Your objective
Using the records below, report how many lines include "parseIdentPath", and give no more than the number.

-- Input records follows --

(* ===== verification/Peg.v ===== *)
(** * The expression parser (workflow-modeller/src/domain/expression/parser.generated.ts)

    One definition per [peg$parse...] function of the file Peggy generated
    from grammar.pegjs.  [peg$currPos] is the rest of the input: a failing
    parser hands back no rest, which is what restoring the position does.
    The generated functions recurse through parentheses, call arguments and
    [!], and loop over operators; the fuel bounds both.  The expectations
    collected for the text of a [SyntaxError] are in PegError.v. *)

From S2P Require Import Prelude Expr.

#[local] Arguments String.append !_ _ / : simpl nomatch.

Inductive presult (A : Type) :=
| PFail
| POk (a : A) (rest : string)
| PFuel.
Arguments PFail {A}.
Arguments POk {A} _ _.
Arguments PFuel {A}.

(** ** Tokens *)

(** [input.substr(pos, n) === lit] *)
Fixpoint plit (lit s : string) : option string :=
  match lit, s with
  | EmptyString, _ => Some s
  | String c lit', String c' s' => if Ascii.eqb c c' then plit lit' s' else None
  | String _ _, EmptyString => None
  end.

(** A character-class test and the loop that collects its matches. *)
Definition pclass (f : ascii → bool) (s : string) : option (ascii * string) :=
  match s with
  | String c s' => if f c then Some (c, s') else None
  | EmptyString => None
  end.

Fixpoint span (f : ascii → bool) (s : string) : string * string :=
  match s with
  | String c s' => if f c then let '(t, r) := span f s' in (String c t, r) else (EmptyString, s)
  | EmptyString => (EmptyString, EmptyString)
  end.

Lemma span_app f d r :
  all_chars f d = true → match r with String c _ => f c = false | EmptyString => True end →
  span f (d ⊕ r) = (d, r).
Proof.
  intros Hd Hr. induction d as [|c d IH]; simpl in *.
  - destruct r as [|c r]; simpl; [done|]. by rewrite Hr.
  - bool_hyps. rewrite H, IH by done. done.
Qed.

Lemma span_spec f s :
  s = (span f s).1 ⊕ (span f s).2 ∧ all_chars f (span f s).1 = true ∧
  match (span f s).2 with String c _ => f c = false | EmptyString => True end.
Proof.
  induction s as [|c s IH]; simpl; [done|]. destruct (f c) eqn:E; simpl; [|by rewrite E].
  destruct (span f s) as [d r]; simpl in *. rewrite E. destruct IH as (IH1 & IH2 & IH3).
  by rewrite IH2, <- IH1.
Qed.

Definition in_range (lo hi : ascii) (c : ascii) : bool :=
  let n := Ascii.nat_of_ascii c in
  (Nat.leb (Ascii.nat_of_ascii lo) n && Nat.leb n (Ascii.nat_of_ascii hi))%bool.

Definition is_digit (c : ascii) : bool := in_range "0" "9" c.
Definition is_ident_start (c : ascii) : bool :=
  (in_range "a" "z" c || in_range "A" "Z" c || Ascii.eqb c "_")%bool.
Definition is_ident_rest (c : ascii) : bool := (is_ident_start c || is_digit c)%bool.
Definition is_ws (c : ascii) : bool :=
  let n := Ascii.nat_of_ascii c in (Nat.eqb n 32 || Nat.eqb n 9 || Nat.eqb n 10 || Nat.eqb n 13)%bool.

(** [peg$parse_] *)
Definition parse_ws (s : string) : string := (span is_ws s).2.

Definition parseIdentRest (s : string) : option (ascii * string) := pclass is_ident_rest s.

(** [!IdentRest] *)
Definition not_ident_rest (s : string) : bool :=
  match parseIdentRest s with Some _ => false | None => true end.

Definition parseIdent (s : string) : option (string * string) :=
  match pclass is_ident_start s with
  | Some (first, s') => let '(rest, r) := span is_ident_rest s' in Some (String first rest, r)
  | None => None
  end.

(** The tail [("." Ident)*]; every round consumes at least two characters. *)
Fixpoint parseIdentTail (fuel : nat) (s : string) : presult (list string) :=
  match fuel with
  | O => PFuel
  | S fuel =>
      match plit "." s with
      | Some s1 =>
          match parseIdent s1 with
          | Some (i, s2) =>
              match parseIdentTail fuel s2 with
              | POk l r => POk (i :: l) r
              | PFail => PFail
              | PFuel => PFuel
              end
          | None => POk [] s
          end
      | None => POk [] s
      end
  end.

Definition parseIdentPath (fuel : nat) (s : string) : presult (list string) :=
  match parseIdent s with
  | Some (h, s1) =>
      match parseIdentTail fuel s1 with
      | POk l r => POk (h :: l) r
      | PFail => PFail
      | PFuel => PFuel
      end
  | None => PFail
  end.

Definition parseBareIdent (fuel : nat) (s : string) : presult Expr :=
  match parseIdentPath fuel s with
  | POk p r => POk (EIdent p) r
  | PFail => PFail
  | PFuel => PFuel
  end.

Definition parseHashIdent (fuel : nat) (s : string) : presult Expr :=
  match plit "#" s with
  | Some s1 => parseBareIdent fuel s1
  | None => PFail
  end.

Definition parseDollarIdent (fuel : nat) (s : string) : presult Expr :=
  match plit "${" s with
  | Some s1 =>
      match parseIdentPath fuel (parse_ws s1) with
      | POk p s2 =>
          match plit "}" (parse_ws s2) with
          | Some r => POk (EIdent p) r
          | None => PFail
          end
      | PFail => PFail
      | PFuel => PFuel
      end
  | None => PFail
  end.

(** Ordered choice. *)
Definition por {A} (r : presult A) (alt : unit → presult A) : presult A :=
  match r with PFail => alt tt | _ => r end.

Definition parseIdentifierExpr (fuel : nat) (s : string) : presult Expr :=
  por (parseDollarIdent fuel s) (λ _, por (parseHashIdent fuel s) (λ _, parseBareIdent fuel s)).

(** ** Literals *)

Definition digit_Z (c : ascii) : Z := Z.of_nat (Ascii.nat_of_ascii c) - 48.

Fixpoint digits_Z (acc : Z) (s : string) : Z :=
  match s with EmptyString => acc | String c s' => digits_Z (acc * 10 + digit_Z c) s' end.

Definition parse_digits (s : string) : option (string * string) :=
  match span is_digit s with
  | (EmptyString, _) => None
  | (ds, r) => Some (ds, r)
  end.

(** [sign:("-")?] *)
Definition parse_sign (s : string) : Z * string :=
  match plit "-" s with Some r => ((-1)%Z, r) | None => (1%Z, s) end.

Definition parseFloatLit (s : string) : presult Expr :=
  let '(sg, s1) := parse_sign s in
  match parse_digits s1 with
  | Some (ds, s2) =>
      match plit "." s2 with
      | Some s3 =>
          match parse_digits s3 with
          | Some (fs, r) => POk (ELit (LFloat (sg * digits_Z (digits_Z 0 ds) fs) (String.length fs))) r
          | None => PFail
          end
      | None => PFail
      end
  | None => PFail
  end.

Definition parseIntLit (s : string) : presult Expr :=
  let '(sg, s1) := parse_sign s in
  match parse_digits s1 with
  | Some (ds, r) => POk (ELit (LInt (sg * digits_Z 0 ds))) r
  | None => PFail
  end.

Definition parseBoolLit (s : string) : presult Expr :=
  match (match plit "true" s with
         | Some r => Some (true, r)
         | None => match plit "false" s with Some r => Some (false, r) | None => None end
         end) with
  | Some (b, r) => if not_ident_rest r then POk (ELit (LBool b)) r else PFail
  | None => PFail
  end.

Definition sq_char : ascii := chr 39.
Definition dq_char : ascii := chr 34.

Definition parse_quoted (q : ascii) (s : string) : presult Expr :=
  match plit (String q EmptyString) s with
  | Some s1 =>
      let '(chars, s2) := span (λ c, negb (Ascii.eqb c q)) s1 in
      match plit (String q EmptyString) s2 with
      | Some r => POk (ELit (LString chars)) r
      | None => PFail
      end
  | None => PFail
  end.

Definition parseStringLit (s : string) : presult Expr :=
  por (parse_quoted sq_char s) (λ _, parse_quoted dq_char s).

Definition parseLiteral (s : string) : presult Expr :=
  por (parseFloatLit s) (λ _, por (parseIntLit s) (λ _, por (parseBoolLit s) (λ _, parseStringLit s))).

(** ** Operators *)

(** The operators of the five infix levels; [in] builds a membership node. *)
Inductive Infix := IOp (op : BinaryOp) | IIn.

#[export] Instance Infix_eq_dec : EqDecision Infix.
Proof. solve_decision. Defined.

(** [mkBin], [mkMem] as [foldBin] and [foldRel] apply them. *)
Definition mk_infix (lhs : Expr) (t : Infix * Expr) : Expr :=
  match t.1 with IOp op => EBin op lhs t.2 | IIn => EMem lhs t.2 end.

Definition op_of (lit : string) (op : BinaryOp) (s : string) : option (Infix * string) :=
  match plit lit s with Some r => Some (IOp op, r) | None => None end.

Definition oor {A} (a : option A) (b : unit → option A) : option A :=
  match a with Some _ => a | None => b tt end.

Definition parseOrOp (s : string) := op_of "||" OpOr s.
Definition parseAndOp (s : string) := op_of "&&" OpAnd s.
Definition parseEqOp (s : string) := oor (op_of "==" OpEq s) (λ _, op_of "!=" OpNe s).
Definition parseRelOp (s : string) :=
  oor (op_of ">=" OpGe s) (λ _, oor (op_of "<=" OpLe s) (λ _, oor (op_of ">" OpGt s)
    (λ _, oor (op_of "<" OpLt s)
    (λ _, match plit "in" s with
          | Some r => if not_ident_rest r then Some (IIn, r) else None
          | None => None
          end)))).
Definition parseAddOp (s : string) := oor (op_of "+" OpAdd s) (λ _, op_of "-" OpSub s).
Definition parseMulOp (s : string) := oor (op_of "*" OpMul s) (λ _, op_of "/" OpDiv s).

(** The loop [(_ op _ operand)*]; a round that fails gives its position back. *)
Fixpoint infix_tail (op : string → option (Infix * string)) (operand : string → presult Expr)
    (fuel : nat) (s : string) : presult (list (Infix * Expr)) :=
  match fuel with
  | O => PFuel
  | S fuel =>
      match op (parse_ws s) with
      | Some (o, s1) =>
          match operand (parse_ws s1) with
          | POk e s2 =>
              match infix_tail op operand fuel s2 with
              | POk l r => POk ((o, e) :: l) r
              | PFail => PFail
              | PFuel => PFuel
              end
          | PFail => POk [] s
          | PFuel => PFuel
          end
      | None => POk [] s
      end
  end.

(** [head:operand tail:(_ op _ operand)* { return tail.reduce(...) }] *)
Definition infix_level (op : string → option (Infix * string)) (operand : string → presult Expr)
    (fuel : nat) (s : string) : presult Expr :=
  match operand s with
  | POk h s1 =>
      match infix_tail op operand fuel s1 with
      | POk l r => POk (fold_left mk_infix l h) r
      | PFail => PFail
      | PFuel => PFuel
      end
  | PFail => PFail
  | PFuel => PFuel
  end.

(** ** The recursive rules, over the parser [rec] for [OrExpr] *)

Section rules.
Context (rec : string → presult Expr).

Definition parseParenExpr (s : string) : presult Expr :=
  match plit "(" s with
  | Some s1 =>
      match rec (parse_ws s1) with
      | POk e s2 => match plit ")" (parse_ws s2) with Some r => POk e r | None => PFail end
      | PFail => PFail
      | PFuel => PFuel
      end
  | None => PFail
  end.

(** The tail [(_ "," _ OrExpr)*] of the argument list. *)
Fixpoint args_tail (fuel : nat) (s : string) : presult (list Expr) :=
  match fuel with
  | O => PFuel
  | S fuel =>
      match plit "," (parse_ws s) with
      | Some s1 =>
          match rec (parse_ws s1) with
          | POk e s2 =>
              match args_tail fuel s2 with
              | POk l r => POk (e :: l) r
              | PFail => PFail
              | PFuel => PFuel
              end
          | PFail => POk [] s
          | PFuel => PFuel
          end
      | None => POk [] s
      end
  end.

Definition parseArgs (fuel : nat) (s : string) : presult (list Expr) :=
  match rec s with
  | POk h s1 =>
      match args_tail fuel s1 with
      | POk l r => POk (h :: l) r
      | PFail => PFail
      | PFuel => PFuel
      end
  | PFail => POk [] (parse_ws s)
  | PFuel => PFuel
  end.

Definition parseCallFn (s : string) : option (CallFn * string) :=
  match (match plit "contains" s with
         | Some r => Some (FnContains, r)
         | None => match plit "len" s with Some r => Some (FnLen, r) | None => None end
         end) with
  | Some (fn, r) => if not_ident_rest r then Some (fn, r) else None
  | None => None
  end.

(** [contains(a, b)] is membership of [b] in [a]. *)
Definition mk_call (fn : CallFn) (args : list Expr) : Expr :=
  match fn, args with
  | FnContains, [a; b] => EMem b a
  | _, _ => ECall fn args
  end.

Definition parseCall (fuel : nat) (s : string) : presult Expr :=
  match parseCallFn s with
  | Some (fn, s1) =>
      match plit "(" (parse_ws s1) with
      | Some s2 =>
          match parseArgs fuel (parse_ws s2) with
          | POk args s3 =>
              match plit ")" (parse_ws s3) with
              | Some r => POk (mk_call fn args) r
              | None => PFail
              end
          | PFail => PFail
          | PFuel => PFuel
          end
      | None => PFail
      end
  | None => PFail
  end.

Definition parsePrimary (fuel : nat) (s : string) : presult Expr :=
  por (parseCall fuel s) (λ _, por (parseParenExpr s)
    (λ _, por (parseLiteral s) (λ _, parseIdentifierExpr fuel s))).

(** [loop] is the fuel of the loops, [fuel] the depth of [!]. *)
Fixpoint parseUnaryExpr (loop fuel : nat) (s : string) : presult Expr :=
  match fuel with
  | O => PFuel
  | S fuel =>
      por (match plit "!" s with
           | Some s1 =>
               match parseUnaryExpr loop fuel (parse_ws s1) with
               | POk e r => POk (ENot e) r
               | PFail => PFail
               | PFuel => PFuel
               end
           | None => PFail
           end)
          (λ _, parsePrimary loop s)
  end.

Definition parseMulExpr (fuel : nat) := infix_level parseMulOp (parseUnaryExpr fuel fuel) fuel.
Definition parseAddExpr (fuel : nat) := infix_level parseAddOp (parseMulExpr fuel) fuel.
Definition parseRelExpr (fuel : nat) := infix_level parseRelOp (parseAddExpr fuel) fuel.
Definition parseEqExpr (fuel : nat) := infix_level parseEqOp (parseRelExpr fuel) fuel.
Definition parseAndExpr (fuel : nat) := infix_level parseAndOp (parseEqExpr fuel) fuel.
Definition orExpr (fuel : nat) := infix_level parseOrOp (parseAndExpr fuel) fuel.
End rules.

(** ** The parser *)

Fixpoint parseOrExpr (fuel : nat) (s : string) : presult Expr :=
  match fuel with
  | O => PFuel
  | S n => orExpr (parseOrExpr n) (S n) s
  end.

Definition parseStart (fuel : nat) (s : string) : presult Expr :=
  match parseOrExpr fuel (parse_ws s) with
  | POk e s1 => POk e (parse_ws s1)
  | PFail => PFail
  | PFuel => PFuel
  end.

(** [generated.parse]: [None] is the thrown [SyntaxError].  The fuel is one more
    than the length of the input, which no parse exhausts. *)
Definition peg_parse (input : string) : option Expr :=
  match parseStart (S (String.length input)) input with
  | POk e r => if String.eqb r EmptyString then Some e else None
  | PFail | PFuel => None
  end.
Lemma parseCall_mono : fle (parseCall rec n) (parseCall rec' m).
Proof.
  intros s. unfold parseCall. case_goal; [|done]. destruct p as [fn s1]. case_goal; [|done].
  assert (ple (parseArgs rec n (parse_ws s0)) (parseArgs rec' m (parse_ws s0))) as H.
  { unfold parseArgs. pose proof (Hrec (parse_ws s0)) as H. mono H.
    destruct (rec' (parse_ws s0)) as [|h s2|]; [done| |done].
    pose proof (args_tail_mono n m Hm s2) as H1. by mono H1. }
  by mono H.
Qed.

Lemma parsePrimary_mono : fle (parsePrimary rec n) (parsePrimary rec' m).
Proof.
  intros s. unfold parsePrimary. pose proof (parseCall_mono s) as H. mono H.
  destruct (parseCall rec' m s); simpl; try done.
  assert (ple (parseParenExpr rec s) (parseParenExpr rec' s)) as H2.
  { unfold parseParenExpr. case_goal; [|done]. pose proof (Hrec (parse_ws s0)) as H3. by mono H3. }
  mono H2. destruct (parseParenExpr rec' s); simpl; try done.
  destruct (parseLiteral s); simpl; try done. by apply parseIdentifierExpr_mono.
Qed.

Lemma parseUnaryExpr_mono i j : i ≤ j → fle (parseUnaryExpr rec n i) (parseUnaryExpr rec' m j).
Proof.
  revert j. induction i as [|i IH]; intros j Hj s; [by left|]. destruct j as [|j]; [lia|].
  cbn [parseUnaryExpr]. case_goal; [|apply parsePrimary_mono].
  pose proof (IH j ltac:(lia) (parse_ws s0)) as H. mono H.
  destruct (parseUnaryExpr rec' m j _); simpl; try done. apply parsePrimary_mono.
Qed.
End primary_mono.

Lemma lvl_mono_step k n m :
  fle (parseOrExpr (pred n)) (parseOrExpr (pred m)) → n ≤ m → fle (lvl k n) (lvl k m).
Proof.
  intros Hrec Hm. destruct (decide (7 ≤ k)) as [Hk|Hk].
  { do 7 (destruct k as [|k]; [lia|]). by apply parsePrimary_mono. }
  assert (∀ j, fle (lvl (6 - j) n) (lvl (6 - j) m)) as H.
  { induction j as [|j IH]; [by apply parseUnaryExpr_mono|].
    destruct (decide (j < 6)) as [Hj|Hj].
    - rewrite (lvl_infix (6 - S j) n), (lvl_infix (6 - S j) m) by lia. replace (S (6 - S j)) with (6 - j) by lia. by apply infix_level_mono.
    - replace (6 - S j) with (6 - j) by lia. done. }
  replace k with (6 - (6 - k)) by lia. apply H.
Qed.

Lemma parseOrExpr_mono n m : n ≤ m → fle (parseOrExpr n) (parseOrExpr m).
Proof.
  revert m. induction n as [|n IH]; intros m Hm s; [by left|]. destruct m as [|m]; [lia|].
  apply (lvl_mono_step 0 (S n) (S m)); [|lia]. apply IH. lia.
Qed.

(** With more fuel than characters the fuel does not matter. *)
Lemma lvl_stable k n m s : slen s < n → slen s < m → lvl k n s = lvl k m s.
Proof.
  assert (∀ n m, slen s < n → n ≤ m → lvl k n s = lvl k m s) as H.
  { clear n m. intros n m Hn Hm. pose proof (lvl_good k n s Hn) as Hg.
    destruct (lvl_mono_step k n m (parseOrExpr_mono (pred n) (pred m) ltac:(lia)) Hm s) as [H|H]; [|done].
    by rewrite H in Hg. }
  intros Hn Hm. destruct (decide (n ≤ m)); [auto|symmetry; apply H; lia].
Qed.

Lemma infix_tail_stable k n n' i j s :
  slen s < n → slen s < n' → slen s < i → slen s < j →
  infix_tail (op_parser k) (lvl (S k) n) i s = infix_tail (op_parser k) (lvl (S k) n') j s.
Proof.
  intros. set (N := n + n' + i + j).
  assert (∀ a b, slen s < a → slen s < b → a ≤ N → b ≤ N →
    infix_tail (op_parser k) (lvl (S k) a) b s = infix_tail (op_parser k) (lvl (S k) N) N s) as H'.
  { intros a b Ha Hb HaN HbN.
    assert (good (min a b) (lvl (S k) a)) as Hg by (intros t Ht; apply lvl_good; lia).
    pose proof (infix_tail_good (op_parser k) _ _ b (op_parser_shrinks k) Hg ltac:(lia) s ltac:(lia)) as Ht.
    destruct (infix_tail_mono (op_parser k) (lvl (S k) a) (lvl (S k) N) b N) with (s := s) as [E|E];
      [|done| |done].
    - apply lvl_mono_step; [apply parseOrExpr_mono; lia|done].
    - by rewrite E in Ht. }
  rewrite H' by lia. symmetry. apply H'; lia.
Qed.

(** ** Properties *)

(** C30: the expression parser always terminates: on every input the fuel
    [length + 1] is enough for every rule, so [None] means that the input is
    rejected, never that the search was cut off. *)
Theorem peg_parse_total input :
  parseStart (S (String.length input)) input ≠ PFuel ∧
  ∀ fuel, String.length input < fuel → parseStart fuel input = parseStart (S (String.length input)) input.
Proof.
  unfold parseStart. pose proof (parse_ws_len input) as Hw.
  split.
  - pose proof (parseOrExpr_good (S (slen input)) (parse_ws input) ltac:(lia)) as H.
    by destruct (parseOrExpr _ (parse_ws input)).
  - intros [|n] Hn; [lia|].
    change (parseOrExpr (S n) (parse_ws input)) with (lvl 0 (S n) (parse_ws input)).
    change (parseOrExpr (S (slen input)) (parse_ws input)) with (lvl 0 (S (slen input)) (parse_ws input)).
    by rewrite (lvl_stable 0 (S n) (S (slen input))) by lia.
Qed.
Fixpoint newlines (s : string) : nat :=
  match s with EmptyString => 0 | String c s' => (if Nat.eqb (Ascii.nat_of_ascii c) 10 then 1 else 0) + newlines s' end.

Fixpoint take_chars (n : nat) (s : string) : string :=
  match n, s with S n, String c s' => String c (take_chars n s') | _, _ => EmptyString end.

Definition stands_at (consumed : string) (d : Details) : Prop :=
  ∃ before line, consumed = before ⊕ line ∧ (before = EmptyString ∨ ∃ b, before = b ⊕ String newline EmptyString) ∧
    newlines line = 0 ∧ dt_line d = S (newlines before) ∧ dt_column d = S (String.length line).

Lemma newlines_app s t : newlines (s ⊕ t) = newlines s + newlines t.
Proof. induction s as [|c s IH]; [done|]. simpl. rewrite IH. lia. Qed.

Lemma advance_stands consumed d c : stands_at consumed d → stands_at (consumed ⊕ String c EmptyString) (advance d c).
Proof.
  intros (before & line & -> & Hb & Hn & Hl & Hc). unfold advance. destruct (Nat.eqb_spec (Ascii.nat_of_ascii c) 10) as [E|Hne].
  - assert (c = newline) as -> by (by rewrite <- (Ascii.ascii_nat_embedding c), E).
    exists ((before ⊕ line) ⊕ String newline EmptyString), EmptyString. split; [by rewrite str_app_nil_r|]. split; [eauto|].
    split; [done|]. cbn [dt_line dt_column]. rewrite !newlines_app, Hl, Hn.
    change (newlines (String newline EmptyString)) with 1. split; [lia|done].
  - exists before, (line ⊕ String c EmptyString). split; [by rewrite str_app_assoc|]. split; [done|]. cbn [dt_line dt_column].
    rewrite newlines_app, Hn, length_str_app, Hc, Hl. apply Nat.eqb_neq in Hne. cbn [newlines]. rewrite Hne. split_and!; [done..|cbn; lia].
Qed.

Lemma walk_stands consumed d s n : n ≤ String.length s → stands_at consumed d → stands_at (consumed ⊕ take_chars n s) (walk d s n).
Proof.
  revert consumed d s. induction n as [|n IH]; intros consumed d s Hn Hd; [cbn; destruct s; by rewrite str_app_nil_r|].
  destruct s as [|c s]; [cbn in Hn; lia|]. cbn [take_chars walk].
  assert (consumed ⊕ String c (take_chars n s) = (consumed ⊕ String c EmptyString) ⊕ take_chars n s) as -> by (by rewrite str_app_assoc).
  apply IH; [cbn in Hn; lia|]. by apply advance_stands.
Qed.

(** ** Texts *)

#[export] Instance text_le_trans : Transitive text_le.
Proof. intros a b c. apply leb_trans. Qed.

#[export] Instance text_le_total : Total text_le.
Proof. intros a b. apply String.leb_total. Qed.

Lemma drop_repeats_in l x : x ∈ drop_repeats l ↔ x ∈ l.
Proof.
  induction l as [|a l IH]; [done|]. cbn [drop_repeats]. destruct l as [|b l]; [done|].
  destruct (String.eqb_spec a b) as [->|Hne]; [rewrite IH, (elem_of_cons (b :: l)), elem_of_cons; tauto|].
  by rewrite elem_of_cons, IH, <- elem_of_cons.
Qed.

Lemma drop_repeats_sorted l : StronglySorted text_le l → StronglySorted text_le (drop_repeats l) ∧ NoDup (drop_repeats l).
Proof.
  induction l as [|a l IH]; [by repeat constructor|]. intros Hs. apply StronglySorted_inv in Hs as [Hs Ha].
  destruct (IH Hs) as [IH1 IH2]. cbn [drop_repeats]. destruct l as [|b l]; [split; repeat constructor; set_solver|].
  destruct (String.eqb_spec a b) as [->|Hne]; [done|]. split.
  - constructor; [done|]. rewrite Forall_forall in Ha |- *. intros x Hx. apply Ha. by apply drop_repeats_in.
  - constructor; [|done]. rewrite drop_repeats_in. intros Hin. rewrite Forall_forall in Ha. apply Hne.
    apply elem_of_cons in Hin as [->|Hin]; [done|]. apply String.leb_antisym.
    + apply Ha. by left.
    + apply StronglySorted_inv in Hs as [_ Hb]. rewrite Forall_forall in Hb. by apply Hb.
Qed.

-- Input records concluded --

Result below
3